Your teammate just PR’d. Again.
They’re getting faster while you’re stuck. They’re starting while you’re on the bench. They’re thriving while you’re struggling.
And you’re happy for them… but also kind of miserable.
Let’s talk about it.
Comparison Is Normal (And Brutal)
You train together. Compete together. Sometimes even go after the same spots.
Of course you compare yourself. You’d have to be a robot not to.
But here’s the problem: comparison steals your focus, kills your confidence, and makes you perform worse.
You can’t win YOUR race while obsessing over someone else’s.
The Comparison Trap
When you’re constantly measuring yourself against teammates, you:
- Focus on what you DON’T have instead of what you DO
- Lose sight of your own progress
- Start resenting people who should be your support system
- Perform worse because you’re in your head
The Shift That Changes Everything
Stop comparing results. Start comparing EFFORT and PROCESS.
Ask yourself:
- Am I giving my best effort in training?
- Am I executing my process?
- Am I better than I was last month?
If yes? Then you’re winning, regardless of what your teammate is doing.
Their Success Doesn’t Limit Yours
This isn’t a zero-sum game. Your teammate getting better doesn’t mean you can’t.
In fact, training with people who push you makes YOU better.
Celebrate their wins. Learn from their approach. Let their success inspire you, not intimidate you.
When Comparison Gets Toxic
If you’re constantly bitter, resentful, or avoiding teammates because of jealousy—that’s a problem.
Talk to someone.

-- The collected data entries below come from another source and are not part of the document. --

(* ===== verification/Selection.v ===== *)
(** server/rate_limiter.py: [ModelClientPool], the choice of an account for a
    request: which (channel, model row, account, protocol row) quadruples qualify,
    which of them are preferred, which one a strategy picks, and the loop that
    reserves it and moves on when the reservation is refused.

    Several candidates share one account object, so a candidate refers to it by
    channel and position, and reserving works on the pools.  Random choices, the
    clock and the answers of the provider adapters are inputs. *)
From S2P Require Import Prelude Redis Client State Json Text Windows Rules Account Policy Pool Manager Ranking Catalog.

(** ** Channels *)

(** A row of Channel.chat_protocols; "" is a missing field. *)
Record chat_protocol := ChatProtocol {
  cp_id : string; cp_protocol : string; cp_models : list string; cp_enabled : bool; cp_client_preset : string;
}.
(** A row of Channel.models; [mr_enabled] is [row.get("enabled") is not False]. *)
Record model_row := ModelRow {
  mr_model_id : string; mr_upstream : string; mr_enabled : bool; mr_client_preset : string; mr_extra : row;
}.
Record channel := Channel {
  ch_tags : list string; ch_priority : Z; ch_weight : Z; ch_models : list model_row; ch_protocols : list chat_protocol;
}.
(** A provider pool with its channel. *)
Record site := Site { st_pool : pool; st_channel : channel }.
Definition with_clients (cs : list account_client) (s : site) : site := Site (set_clients cs (st_pool s)) (st_channel s).

(** AccountClient.priority and weight, read from the channel. *)
Definition priority (s : site) : Z := ch_priority (st_channel s).
Definition weight (s : site) : Z := Z.max 1 (ch_weight (st_channel s)).

(** What a provider adapter answers: the media methods it overrides, the system
    models it accepts, the protocol it names. *)
Record adapter := Adapter {
  ad_implements : string -> bool; ad_supports_system_model : string -> bool; ad_protocol : string;
}.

A coach, a parent, a mentor.
Because unchecked comparison doesn’t just hurt your performance. It destroys the relationships that make sports worth doing.
Compete With Yourself
The only person you need to beat is the version of yourself from yesterday.
Are you working harder? Smarter? More intentionally?
Then you’re winning.
Your teammate’s journey is theirs. Yours is yours.
Stay in your lane. Run your race. Win YOUR moments.